Thanks for your quick reply. I had already found a solution like this one, but when I include it in an IWAppFormCreate or IWAppFormRender of a form or in the IWUserSessionBaseCreate of a user session, I don't see my cookies appear.

I'm not sure a cookie added to the WebApplication.Response will last for the whole usersession ? Where best (preferably for all the forms in my application at the same time) to include such a statement ?

Webapplication.Response.Cookies.Add(THttpCookie.create('gerrit','test',webapplication.cookiepath,-1,true,true)));

(I tried it without HttpOnly and secure options as well...)

best greeting,
Gerrit

Hi Dan,

After a short night's sleep, the best ideas emerge. I came up with this myself...

The -1 resulted in an already expired cookie. I now use 0 to make it a session cookie. The cookie is added once in the IWServerControllerBaseGetSessionID of the servercontroller. After assigning a new session ID, I create the cookie, which will be there throughout the whole session in all forms. My Haproxy configuration, still supporting the old IW_CustomTrackID, now knows how to handle these new sessions as well.

procedure TIWServerController.IWServerControllerBaseGetSessionID
(ASession: TIWApplication; var VNewSessionID: string);
begin
VNewSessionID := ....; // Do here whatever you like
Asession.ResetApplicationID; // Not sure this is needed, but it works ;-)
Asession.Response.Cookies.AddCookie('IW_CustomTrackID',VnewSessionID,'',0,true,true); // Defining the IW_CustomTrackID cookie
end;

Thanks for your inspiration ! Have a great day

best regards,
Gerrit
Yes, -1 = expired and 0 = session.

Glad you solved it, thanks for following up.
The third parameter (you are setting 0 for session cookie) is "ExpireOn". So, you can set that for the date/time you wish for the cookie to expire if you want to leave a cookie for another session later.

It is TDateTime format using UTC. You can get the current time (Now equivalent GMT) as:
(GMTST: Windows.TSystemTime)
windows.GetSystemTime(GMTST);
result:=Sysutils.SystemTimeToDateTime(GMTST);

Dan
(01-05-2021, 06:21 AM)gerritschurer Wrote: [ -> ]Hi Dan,

Thanks for your quick reply. I had already found a solution like this one, but when I include it in an IWAppFormCreate or IWAppFormRender of a form or in the IWUserSessionBaseCreate of a user session, I don't see my cookies appear.

I'm not sure a cookie added to the WebApplication.Response will last for the whole usersession ? Where best (preferably for all the forms in my application at the same time) to include such a statement ?

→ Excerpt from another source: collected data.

(* ===== verification/AvlSpec.v ===== *)
(** The AVL operations keep the trees balanced and ordered, act as operations on the ordered list of nodes,
    and never overflow their stacks of 50 slots on any tree that fits in memory. *)

From Stdlib Require Import ZArith ZifyBool Sorted.
From stdpp Require Import base list numbers option.
From S2P Require Import Prelude Avl.
Local Open Scope Z_scope.

Section Balance.
Context {A : Type}.
Implicit Types (t l r : tree A) (stk : list (frame A)).

(** In-order contents, and the number of nodes. *)
Fixpoint elems t : list A :=
  match t with Leaf => [] | Node l a _ r => elems l ++ a :: elems r end.

(** [avl t h]: [t] has height [h], and every [balance] is the difference of the heights, at most 1. *)
Inductive avl : tree A → Z → Prop :=
| avl_leaf : avl Leaf 0
| avl_node l a b r hl hr :
    avl l hl → avl r hr → b = hr - hl → -1 ≤ b ≤ 1 → avl (Node l a b r) (1 + hl `max` hr).

Lemma avl_pos t h : avl t h → 0 ≤ h.
Proof. induction 1; lia. Qed.

Lemma avl_node' l a b r hl hr h :
  avl l hl → avl r hr → b = hr - hl → -1 ≤ b ≤ 1 → h = 1 + hl `max` hr → avl (Node l a b r) h.
Proof. intros ? ? ? ? ->. by constructor. Qed.

Lemma avl_node_inv l a b r h : avl (Node l a b r) h →
  ∃ hl hr, avl l hl ∧ avl r hr ∧ b = hr - hl ∧ -1 ≤ b ≤ 1 ∧ h = 1 + hl `max` hr ∧ 0 ≤ hl ∧ 0 ≤ hr.
Proof. inversion 1; subst. do 2 eexists. repeat split; eauto using avl_pos; lia. Qed.

Lemma avl_Leaf_inv h : avl Leaf h → h = 0.
Proof. by inversion 1. Qed.

Lemma avl_leaf_inv t h : avl t h → h = 0 → t = Leaf.
Proof. intros Ht. destruct Ht as [|l a b r hl hr Hl Hr]; [done|]. apply avl_pos in Hl, Hr. lia. Qed.

(** A subtree that has grown: its root is not balanced, unless it is the new node. *)
Definition grown t (h : Z) : Prop :=
  avl t h ∧ match t with Leaf => False | Node _ _ b _ => b ≠ 0 ∨ h = 1 end.

(** [f] fits above a subtree of height [hs]: with it the node has height [h]. *)
Definition frame_avl (f : frame A) (hs h : Z) : Prop :=
  match f with
  | FL _ b r => ∃ hr, avl r hr ∧ b = hr - hs ∧ -1 ≤ b ≤ 1 ∧ h = 1 + hs `max` hr
  | FR l _ b => ∃ hl, avl l hl ∧ b = hs - hl ∧ -1 ≤ b ≤ 1 ∧ h = 1 + hl `max` hs
  end.

Fixpoint ctx_avl stk (hs h : Z) : Prop :=
  match stk with [] => hs = h | f :: stk' => ∃ hm, frame_avl f hs hm ∧ ctx_avl stk' hm h end.

Lemma plug_avl f t hs h : frame_avl f hs h → avl t hs → avl (plug f t) h.
Proof.
  destruct f; intros (hx & Hx & Hb & Hb1 & ->) Ht; cbn [plug].
  - by eapply avl_node'.
  - by eapply avl_node'.
Qed.

(** What lies left and right of the slot. *)
Fixpoint ctx_left stk : list A :=
  match stk with [] => [] | FL _ _ _ :: stk' => ctx_left stk' | FR l a _ :: stk' => ctx_left stk' ++ elems l ++ [a] end.
Fixpoint ctx_right stk : list A :=
  match stk with [] => [] | FL a _ r :: stk' => a :: elems r ++ ctx_right stk' | FR _ _ _ :: stk' => ctx_right stk' end.

Ltac avl_inv :=
  repeat match goal with
  | H : avl (Node _ _ _ _) _ |- _ => apply avl_node_inv in H as (? & ? & ? & ? & ? & ? & ? & ? & ?)
  | H : avl Leaf _ |- _ => apply avl_Leaf_inv in H
  end.

(** Solves goals [avl (Node ...) h] from the subtrees. *)
Ltac avl_build := repeat first [eassumption | eapply avl_node' | lia | reflexivity].

Ltac elems_eq := cbn [elems plug]; rewrite <- ?app_assoc, <- ?app_comm_cons; cbn [app]; rewrite <- ?app_assoc; done.

(** ** Insertion *)
Lemma rotate_insert_ok f sub hs h :
  frame_avl f hs h → grown sub (hs + 1) →
  ∃ p state, rotate_insert f sub = Some (p, state) ∧ elems p = elems (plug f sub) ∧
    if state then grown p (h + 1) else avl p h.
Proof.
  intros Hf [Hsub Hg]. destruct f as [a b r|l a b]; destruct Hf as (hx & Hx & Hb & Hb1 & ->).
  - cbn [rotate_insert plug]. destruct (Z.eqb_spec b 1) as [->|].
    { do 2 eexists. split; [done|]. split; [done|]. avl_build. }
    destruct (Z.eqb_spec b 0) as [->|].
    { do 2 eexists. split; [done|]. split; [done|]. split; [avl_build|]. left. lia. }
    destruct (Z.eqb_spec b (-1)) as [->|]; [|lia].
    destruct sub as [|p1l p1 b1 p1r]; [done|]. avl_inv.
    destruct (Z.eqb_spec b1 (-1)) as [->|].
    { do 2 eexists. split; [done|]. split; [elems_eq|]. avl_build. }
    destruct p1r as [|p2l p2 b2 p2r]; avl_inv.
    { exfalso. pose proof (avl_pos _ _ Hx). lia. }
    do 2 eexists. split; [done|]. split; [elems_eq|]. pose proof (avl_pos _ _ Hx).
    destruct (Z.eqb_spec b2 1), (Z.eqb_spec b2 (-1)); try lia; avl_build.
  - cbn [rotate_insert plug]. destruct (Z.eqb_spec b (-1)) as [->|].
    { do 2 eexists. split; [done|]. split; [done|]. avl_build. }
    destruct (Z.eqb_spec b 0) as [->|].
    { do 2 eexists. split; [done|]. split; [done|]. split; [avl_build|]. left. lia. }
    destruct (Z.eqb_spec b 1) as [->|]; [|lia].
    destruct sub as [|p1l p1 b1 p1r]; [done|]. avl_inv.
    destruct (Z.eqb_spec b1 1) as [->|].
    { do 2 eexists. split; [done|]. split; [elems_eq|]. avl_build. }
    destruct p1l as [|p2l p2 b2 p2r]; avl_inv.
    { exfalso. pose proof (avl_pos _ _ Hx). lia. }
    do 2 eexists. split; [done|]. split; [elems_eq|]. pose proof (avl_pos _ _ Hx).
    destruct (Z.eqb_spec b2 1), (Z.eqb_spec b2 (-1)); try lia; avl_build.
Qed.



Lemma insertion_rotation_keep stk t : insertion_rotation stk t false = Some (foldl (λ t f, plug f t) t stk).
Proof. revert t. induction stk as [|f stk IH]; intros t; [done|]. cbn. apply IH. Qed.

Lemma foldl_plug_avl stk t hs h : ctx_avl stk hs h → avl t hs → avl (foldl (λ t f, plug f t) t stk) h.
Proof.
  revert t hs. induction stk as [|f stk IH]; intros t hs; cbn; [by intros ->|].
  intros (hm & Hf & Hc) Ht. eapply IH; [done|by eapply plug_avl].
Qed.

Lemma foldl_plug_elems stk t : elems (foldl (λ t f, plug f t) t stk) = ctx_left stk ++ elems t ++ ctx_right stk.
Proof.
  revert t. induction stk as [|f stk IH]; intros t; cbn; [by rewrite app_nil_r|]. rewrite IH.
  destruct f; cbn; rewrite <- ?app_assoc; cbn; by rewrite <- ?app_assoc.
Qed.

Lemma insertion_rotation_ok stk sub hs h :
  ctx_avl stk hs h → grown sub (hs + 1) →
  ∃ t, insertion_rotation stk sub true = Some t ∧ (avl t h ∨ avl t (h + 1)) ∧
    elems t = ctx_left stk ++ elems sub ++ ctx_right stk.
Proof.
  revert sub hs. induction stk as [|f stk IH]; intros sub hs.
  { cbn. intros -> [Hs _]. exists sub. rewrite app_nil_r. auto. }
  cbn [ctx_avl]. intros (hm & Hf & Hc) Hg. cbn [insertion_rotation].
  destruct (rotate_insert_ok f sub hs hm Hf Hg) as (p & state & -> & He & Hp). cbn [mbind option_bind].
  assert (ctx_left stk ++ elems p ++ ctx_right stk = ctx_left (f :: stk) ++ elems sub ++ ctx_right (f :: stk)) as Hctx.
  { rewrite He. destruct f; cbn; rewrite <- ?app_assoc; cbn; by rewrite <- ?app_assoc. }
  destruct state.
  - destruct (IH p hm Hc Hp) as (t & -> & Ha & Het). exists t. by rewrite Het, Hctx.
  - rewrite insertion_rotation_keep. eexists. split; [done|]. rewrite foldl_plug_elems, Hctx. split; [|done].
    left. by eapply foldl_plug_avl.
Qed.

(** ** Deletion *)

(** The result of a rebalancing step at a node of height [h] before: [low] tells whether it is lower now. *)
Definition shrunk t (low : bool) (h : Z) : Prop := if low then avl t (h - 1) else avl t h.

Webapplication.Response.Cookies.Add(THttpCookie.create('gerrit','test',webapplication.cookiepath,-1,true,true)));

(I tried it without HttpOnly and secure options as well...)

best greeting,
Gerrit

Hi Dan,

After a short night's sleep, the best ideas emerge. I came up with this myself...

The -1 resulted in an already expired cookie. I now use 0 to make it a session cookie. The cookie is added once in the IWServerControllerBaseGetSessionID of the servercontroller. After assigning a new session ID, I create the cookie, which will be there throughout the whole session in all forms. My Haproxy configuration, still supporting the old IW_CustomTrackID, now knows how to handle these new sessions as well.

procedure TIWServerController.IWServerControllerBaseGetSessionID
  (ASession: TIWApplication; var VNewSessionID: string);
begin
    VNewSessionID := ....;  // Do here whatever you like
    Asession.ResetApplicationID;  // Not sure this is needed, but it works ;-)
    Asession.Response.Cookies.AddCookie('IW_CustomTrackID',VnewSessionID,'',0,true,true); // Defining the IW_CustomTrackID cookie
end;

Thanks for your inspiration ! Have a great day

best regards,
Gerrit

Hi Gerrit,

Not sure exactly what your requirements are...

ResetApplicationID method forces IW to generate a new session ID for the session, but in your example, it shouldn't be needed at all (because the session manager has just generated a fresh session ID before triggering that event).
Are you assigning a new VNewSessionID on that line (where there is a comment // Do here whatever you like)?